第三十二章 暴れ姫
第二の終骸による襲撃、その翌日。
俺と陽子は、マリアが意識を取り戻したと聞いて王城に再び赴いてた。
「この前は、不甲斐ないとこ見せちゃって悪かったわ」
「気にすんなよ。俺だって、マリアが助けてくれなかったら、あのままやられてただろうし」
それにしても、土壇場で発動したあの力とこの右手の指輪は、本当になんなんだろうか。『管理者』も漠然とした説明しかしなかったし、正体が不明過ぎる。
「でも、アタシの力がもっとあれば…」
「くよくよすんなって。お、着いたぞ」
城の離れにある屋根付きの東屋に到着すると、そこでマリアが待っていた。
「…来たかよ」
「ああ。体の方は、もう大丈夫なのか?」
「んなこたァ、どうでもいい。それより教えろ」
「なにをだよ」
この高圧的な物言いと態度。マリアのようでマリアじゃない。これは…。
「お前この世界、のっ!?」
尋ねようとした途端、俺の視界は180度グルンとひっくり返った。
反射的に閉じた目を開けると、マリアの綺麗な碧い眼にのぞき込まれていた。ぶん投げられたせいで背骨が痛い。
「なにするのよ、マリア。蓮から手を放しなさい!」
「うるせェ、女剣士。喧嘩る気か?」
「その下品な荒々しさ…。確かに、あのマリアとは違うみたいね」
「クソ天使のこたァ、いーんだよ。それより、どうなってんだ。やたらめったら力が湧いてきて仕方ねェ!」
どういうことだろう。天使のマリアが抑え込んでいた力でもあったのか。俺を投げ飛ばしたのも結構な膂力だった。
「まー、好都合だけどよ。好きに暴れられる力が欲しかったんだ」
「マリアはお姫様なんだろ。そんな好き勝手にしていていいのかよ」
「ァ? オレの勝手だろうが。この国は退屈なんだよ。それとも、テメェがオレの相手をしてくれんのかよ」
歯を剥き出し、凶暴な笑みを浮かべながら、俺の胸ぐらを掴んで顔を近づけてくるマリア。とりあえず距離感がバグってるのをどうにかして欲しい。
マリアの白く細くしかし力強い手を、そっと引き剥がして返す。
「お前とは戦わないよ。俺はな」
「どういう意味だ、そりゃあ」
「もう一人のアンタが、アタシに喧嘩売ったのよ。決闘しようってね」
「ふぅん…?」
そう。そういう話が出ていたはずだ。
陽子も自分の力を高めたいと思っているからいい修行になるし、ここでこっちのマリアの戦闘能力を確認しておきたくもある。
「暴れたいなら、正々堂々やろうぜ」
「……テメェ、変なヤツだな」
「そうか? お前には言われたくないけどな」
「やっぱボコしてやろうか!?」
などと怒るマリア姫(?)を宥めていると、中庭を通ってリエスと王さまがこちらにやってきた。
「やぁ、すっかり元気に、というか元に戻ったようだねマリア」
「…おかげさまでなァ。そっちもまだくたばってなかったかよ」
「もうっ、またそんな態度を取って! お姉様は素直になるといいのですよっ」
「ほっとけよ、アリエス。それに親父のことを信用してねぇんだオレは。ウソだらけだからな。知ってんだろ」
「ですからその態度をっ」
なんだか妙な空気が三人の間に漂っている。単純に仲が悪いってわけではなさそうだけど。
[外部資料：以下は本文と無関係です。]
(** * HubSpot incremental sync worker (worker.js): model and properties

    A shallow embedding of [src/pro_active_delivery/worker.js].

    - A JavaScript [Date] or a number holding epoch milliseconds is a
      [Time]: [Some t] for the instant [t], [None] for an Invalid Date / NaN.
    - The module-level state of the worker (the [domain] document, the
      [expirationDate] variable, the token held by [hubspotClient]), the wall
      clock, the remote endpoints and the in-memory action queue are the
      fields of one [World] that every operation threads through.
    - A string is its sequence of UTF-8 bytes. A number that [parseInt]
      returns is the integer a double holds, with [2 ^ 1024], which no finite
      double equals, standing for [Infinity].
    - A plain object used as a map is a [gmap] of its own properties, read
      through [objGet], which falls through to [Object.prototype] as the
      bracket read of the code does.
    - Every awaited remote call is fallible and is answered by the next entry
      of a script held in the world; a script that has run out answers with a
      failure. A world so describes a remote over a finite stretch of calls.
    - [try]/[catch] is an exception monad over the world; the unbounded
      [while (hasMore)] loop takes fuel. *)

From Stdlib Require Import ZArith Lia Ascii.
From stdpp Require Import base option list strings gmap.

Local Open Scope Z_scope.

(** ** JavaScript values *)

(** Epoch milliseconds; [None] is NaN (the value of an Invalid Date). *)
Definition Time : Type := option Z.

(** [a > b] on dates or numbers: false as soon as one side is NaN. *)
Definition gtTime (a b : Time) : bool :=
  match a, b with
  | Some x, Some y => y <? x
  | _, _ => false
  end.

(** [d - ms] for a date [d]: NaN stays NaN. *)
Definition minusMs (d : Time) (ms : Z) : Time :=
  match d with
  | Some x => Some (x - ms)
  | None => None
  end.

(** The values stored in the property objects the worker builds. *)
Inductive JsVal : Type :=
| JUndefined
| JNull
| JStr (s : string)
| JNum (n : Z)
| JMember (name : string).   (* the member of [Object.prototype] of that name *)

(** A property of a remote record: a string, or [None] for null. *)
Definition ofProp (p : option string) : JsVal :=
  match p with
  | Some s => JStr s
  | None => JNull
  end.

(** [!s] is false exactly for a non-empty string. *)
Definition truthyStr (p : option string) : bool :=
  match p with
  | Some EmptyString => false
  | Some _ => true
  | None => false
  end.

(** [s || ''] *)
Definition orEmpty (p : option string) : string :=
  if truthyStr p then default "" p else "".

Definition byteAt (s : string) (i : nat) : nat :=
  match String.get i s with
  | Some c => nat_of_ascii c
  | None => 256%nat
  end.

(** The number of bytes of the white space character or line terminator a
    string starts with; 0 when it starts with none. These are U+0009 to
    U+000D, U+0020, U+00A0, U+1680, U+2000 to U+200A, U+2028, U+2029, U+202F,
    U+205F, U+3000 and U+FEFF. *)
Definition spaceWidth (s : string) : nat :=
  let b0 := byteAt s 0 in
  let b1 := byteAt s 1 in
  let b2 := byteAt s 2 in
  (if (b0 =? 32) || ((9 <=? b0) && (b0 <=? 13)) then 1
   else if (b0 =? 194) && (b1 =? 160) then 2
   else if (b0 =? 225) && (b1 =? 154) && (b2 =? 128) then 3
   else if (b0 =? 226) && (b1 =? 128)
           && (((128 <=? b2) && (b2 <=? 138)) || (b2 =? 168) || (b2 =? 169) || (b2 =? 175))
        then 3
   else if (b0 =? 226) && (b1 =? 129) && (b2 =? 159) then 3
   else if (b0 =? 227) && (b1 =? 128) && (b2 =? 128) then 3
   else if (b0 =? 239) && (b1 =? 187) && (b2 =? 191) then 3
   else 0)%nat.

Fixpoint dropBytes (n : nat) (s : string) : string :=
  match n, s with
  | S n', String _ s' => dropBytes n' s'
  | _, _ => s
  end.

Fixpoint dropSpacesFuel (fuel : nat) (s : string) : string :=
  match fuel with
  | O => s
  | S fuel' =>
      match spaceWidth s with
      | O => s
      | n => dropSpacesFuel fuel' (dropBytes n s)
      end
  end.

(** The string without its leading white space. *)
Definition dropSpaces (s : string) : string := dropSpacesFuel (String.length s) s.

Definition allSpace (s : string) : bool :=
  match dropSpaces s with
  | EmptyString => true
  | _ => false
  end.

Fixpoint trimEnd (s : string) : string :=
  match s with
  | EmptyString => EmptyString
  | String c s' => if allSpace s then EmptyString else String c (trimEnd s')
  end.

(** [String.prototype.trim] *)
Definition trim (s : string) : string := trimEnd (dropSpaces s).

(** The value of a character as a digit in [radix], if it is one. *)
Definition digitOf (radix : Z) (c : ascii) : option Z :=
  let n := Z.of_nat (nat_of_ascii c) in
  let d := if (48 <=? n) && (n <=? 57) then n - 48
           else if (97 <=? n) && (n <=? 122) then n - 87
           else if (65 <=? n) && (n <=? 90) then n - 55
           else 36 in
  if d <? radix then Some d else None.

Fixpoint digitsValue (radix acc : Z) (s : string) : Z :=
  match s with
  | String c s' =>
      match digitOf radix c with
      | Some d => digitsValue radix (acc * radix + d) s'
      | None => acc
      end
  | EmptyString => acc
  end.

Definition startsWithDigit (radix : Z) (s : string) : bool :=
  match s with
  | String c _ => bool_decide (is_Some (digitOf radix c))
  | EmptyString => false
  end.

(** The double nearest to an integer, ties to the even significand. Above
    the largest finite double the result is [2 ^ 1024], standing for
    [Infinity]. *)
Definition toDouble (n : Z) : Z :=
  let m := Z.abs n in
  if m <? 2 ^ 53 then n
  else
    let e := Z.log2 m - 52 in
    let q := m / 2 ^ e in
    let r := m mod 2 ^ e in
    let half := 2 ^ (e - 1) in
    let q' := if (half <? r) || ((r =? half) && Z.odd q) then q + 1 else q in
    Z.sgn n * Z.min (q' * 2 ^ e) (2 ^ 1024).

(** [parseInt(x)], called without a radix ([None] is NaN): leading white
    space, an optional sign, an optional [0x] or [0X] that makes the radix
    16, then the longest run of digits of the radix; the result is a double.
    [parseInt(undefined)] and [parseInt(null)] are NaN. *)
Definition parseInt (p : option string) : option Z :=
  match p with
  | None => None
  | Some s =>
      let (negative, unsigned) :=
        match dropSpaces s with
        | String "-"%char r => (true, r)
        | String "+"%char r => (false, r)
        | r => (false, r)
        end in
      let (radix, digits) :=
        match unsigned with
        | String "0"%char (String "x"%char r) => (16, r)
        | String "0"%char (String "X"%char r) => (16, r)
        | r => (10, r)
        end in
      if startsWithDigit radix digits
      then let v := digitsValue radix 0 digits in
           Some (toDouble (if negative then - v else v))
      else None
  end.

(** [!n] for a number: NaN and 0 are falsy. *)
Definition truthyNum (n : option Z) : bool :=
  match n with
  | Some x => negb (x =? 0)
  | None => false
  end.

(** ** Plain objects used as maps *)

(** The property names every plain object inherits from [Object.prototype]. *)
Definition prototypeMembers : list string :=
  ["constructor"; "__defineGetter__"; "__defineSetter__"; "hasOwnProperty";
   "__lookupGetter__"; "__lookupSetter__"; "isPrototypeOf"; "propertyIsEnumerable";
   "toString"; "valueOf"; "__proto__"; "toLocaleString"].

Definition inherited (key : string) : bool :=
  existsb (String.eqb key) prototypeMembers.

(** What [o[key]] reads from a plain object: an own property, or the member
    of [Object.prototype] of that name (a function, or [Object.prototype]
    itself: truthy, and neither a string nor an array), or undefined. *)
Inductive Lookup (V : Type) : Type :=
| Own (v : V)
| Member (name : string)
| Absent.

Arguments Own {V} v.
Arguments Member {V} name.
Arguments Absent {V}.

Definition objGet {V : Type} (o : gmap string V) (key : string) : Lookup V :=
  match o !! key with
  | Some v => Own v
  | None => if inherited key then Member key else Absent
  end.

(** ** Remote records *)

Inductive EntityKind : Type := Companies | Contacts | Meetings.

#[global] Instance EntityKind_eq_dec : EqDecision EntityKind.
Proof. solve_decision. Defined.

(** The [properties] object of a search result. The three searches ask for
    different properties; a property that was not asked for, or is null, is
    [None]. The two date properties of a meeting are kept as the instant
    [new Date] reads from them. *)
Module Props.
Record props : Type := mkProps {
  name : option string;
  domain : option string;
  country : option string;
  industry : option string;
  description : option string;
  annualrevenue : option string;
  numberofemployees : option string;
  hs_lead_status : option string;
  firstname : option string;
  lastname : option string;
  jobtitle : option string;
  email : option string;
  hubspotscore : option string;
  hs_analytics_source : option string;
  hs_latest_source : option string;
  hs_meeting_title : option string;
  hs_meeting_start_time : option string;
  hs_meeting_end_time : option string;
  hs_createdate : Time;
  hs_lastmodifieddate : Time
}.

Definition empty : props :=
  mkProps None None None None None None None None None None
     None None None None None None None None None None.
End Props.

(** One element of [searchResult.results]. [createdAt] and [updatedAt] are
    kept as the instant [new Date] reads from them. *)
Module RemoteRecord.
Record record : Type := mkRecord {
  id : string;
  properties : option Props.props;
  createdAt : Time;
  updatedAt : Time
}.
End RemoteRecord.

(** ** Output actions *)

Record CompanyProperties : Type := {
  company_id : string;
  company_domain : option string;
  company_industry : option string
}.

(** What a contact or meeting action carries as [identity]: an email, or,
    when the email was read from a map under a name the map only inherits,
    that member of [Object.prototype]. *)
Inductive Identity : Type :=
| Email (s : string)
| Inherited (name : string).

(** An object pushed on the queue. Company actions carry
    [companyProperties]; contact and meeting actions carry [identity] and
    [userProperties]. *)
Record Action : Type := {
  actionName : string;
  actionDate : Time;
  includeInAnalytics : Z;
  identity : option Identity;
  userProperties : option (list (string * JsVal));
  companyProperties : option CompanyProperties
}.

(** Modelled from the spec: [filterNullValuesFromObject] of [./utils], which
    is not among the sources. The spec has it remove the keys whose value is
    null from a properties map. *)
Definition filterNullValuesFromObject (o : list (string * JsVal)) : list (string * JsVal) :=
  List.filter (fun kv => match kv.2 with JNull => false | _ => true end) o.

(** ** The account document *)

Record LastPulledDates : Type := {
  companies : Time;
  contacts : Time;
  meetings : Time
}.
「…まあいいでしょう。マリア、せいぜい稀人の方達に迷惑をかけないようにしてください」
そう言い捨てて、王さまはどこかに立ち去って行ってしまった。
父親が娘に掛ける言葉ではないのはもちろんだが、王が臣下に告げる物にしても中途半端さとモヤモヤが残る。
「…では、わたくしもこれで失礼するのですよ」
「そういえば、リエス。前の決闘の話、本格的に進めてもらっても構わないか?」
「ええ、問題ないのです。けれど、今のお姉様と戦うのは、その……」
まぁ明らかに凶暴性が増しているし、心配にもなるか。
「大丈夫。陽子のことなら心配ない。そう簡単には負けないさ」
「オイオイ自信満々じゃねぇか。テメェの女だろ。勢い余ってぶっ殺しちまってもいいのかよ」
「お、女ってアンタね! ふ、ふん。今のうちに大口叩いておきなさいお姫様。ボコボコにしてやるわ」
うーむ、陽子とマリアの間で見えない火花が飛び散ってる気がする。
ともあれ。
リエスの協力により、改めて、陽子対マリアの決闘が取り行われる運びとなった。
日にちは、明日の正午。場所は王都中央闘技場だ。